(Saved entries)
·····
(** ** The order of the fields *)

(** C2, as the code has it. For a message with at least one field, the
    description of the definition is the description of the comment,
    an empty line, and the line "Fields: " with the names in the order
    of the order list, trimmed: the fields that are elements of the
    message, in declaration order, and after them the members of its
    one-of blocks, block by block.  When the last name ends with a byte
    of no space, the description ends with that line. *)
Theorem Message_description_lists_fields (env : Env) (pkg : string)
    (Doc : option proto.Comment) (Elements : list proto.Visitee) :
  appendedOrder Elements <> [] ->
  spec.Description (messageSchema env pkg Doc Elements) =
    Strings.TrimSpace
      (description Doc +:+ LF +:+ LF +:+ "Fields: "
         +:+ Strings.Join (appendedOrder Elements) ", ")
  /\ forall (name : string) (c : ascii),
       last (appendedOrder Elements) = Some name ->
       lastByte name = Some c ->
       outsideSpaces c = true ->
       exists before,
         spec.Description (messageSchema env pkg Doc Elements) =
         before +:+ "Fields: " +:+ Strings.Join (appendedOrder Elements) ", ".
Proof.
  intros Hne.
  assert (Hdesc : spec.Description (messageSchema env pkg Doc Elements) =
    Strings.TrimSpace
      (description Doc +:+ LF +:+ LF +:+ "Fields: "
         +:+ Strings.Join (appendedOrder Elements) ", ")).
  { unfold messageSchema. rewrite messageFields_order.
    destruct (comment Doc) as [title example]. cbn [spec.Description].
    destruct (appendedOrder Elements); [done|]. done. }
  split; [done|].
  intros name c Hlast Hbyte Hc. rewrite Hdesc.
  destruct (Join_last _ ", " _ Hlast) as [joined ->].
  destruct (lastByte_snoc _ _ Hbyte) as [start ->].
  replace (description Doc +:+ LF +:+ LF +:+ "Fields: " +:+ joined +:+ start +:+ String c "")
    with ((description Doc +:+ LF +:+ LF)
            +:+ String "F" (("ields: " +:+ joined +:+ start) +:+ String c ""))
    by (by rewrite !append_assoc).
  destruct (TrimSpace_keeps "F" c ("ields: " +:+ joined +:+ start)
              (description Doc +:+ LF +:+ LF) eq_refl Hc) as [before ->].
  exists before. by rewrite !append_assoc.
Qed.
·····
*TASK DETAILS*.
Give the data again in full, exactly.

*PROBLEM SOLUTION*.
(** ** The order of the fields *)

(** C2, as the code has it. For a message with at least one field, the
    description of the definition is the description of the comment,
    an empty line, and the line "Fields: " with the names in the order
    of the order list, trimmed: the fields that are elements of the
    message, in declaration order, and after them the members of its
    one-of blocks, block by block.  When the last name ends with a byte
    of no space, the description ends with that line. *)
Theorem Message_description_lists_fields (env : Env) (pkg : string)
    (Doc : option proto.Comment) (Elements : list proto.Visitee) :
  appendedOrder Elements <> [] ->
  spec.Description (messageSchema env pkg Doc Elements) =
    Strings.TrimSpace
      (description Doc +:+ LF +:+ LF +:+ "Fields: "
         +:+ Strings.Join (appendedOrder Elements) ", ")
  /\ forall (name : string) (c : ascii),
       last (appendedOrder Elements) = Some name ->
       lastByte name = Some c ->
       outsideSpaces c = true ->
       exists before,
         spec.Description (messageSchema env pkg Doc Elements) =
         before +:+ "Fields: " +:+ Strings.Join (appendedOrder Elements) ", ".
Proof.
  intros Hne.
  assert (Hdesc : spec.Description (messageSchema env pkg Doc Elements) =
    Strings.TrimSpace
      (description Doc +:+ LF +:+ LF +:+ "Fields: "
         +:+ Strings.Join (appendedOrder Elements) ", ")).
  { unfold messageSchema. rewrite messageFields_order.
    destruct (comment Doc) as [title example]. cbn [spec.Description].
    destruct (appendedOrder Elements); [done|]. done. }
  split; [done|].
  intros name c Hlast Hbyte Hc. rewrite Hdesc.
  destruct (Join_last _ ", " _ Hlast) as [joined ->].
  destruct (lastByte_snoc _ _ Hbyte) as [start ->].
  replace (description Doc +:+ LF +:+ LF +:+ "Fields: " +:+ joined +:+ start +:+ String c "")
    with ((description Doc +:+ LF +:+ LF)
            +:+ String "F" (("ields: " +:+ joined +:+ start) +:+ String c ""))
    by (by rewrite !append_assoc).
  destruct (TrimSpace_keeps "F" c ("ields: " +:+ joined +:+ start)
              (description Doc +:+ LF +:+ LF) eq_refl Hc) as [before ->].
  exists before. by rewrite !append_assoc.
Qed.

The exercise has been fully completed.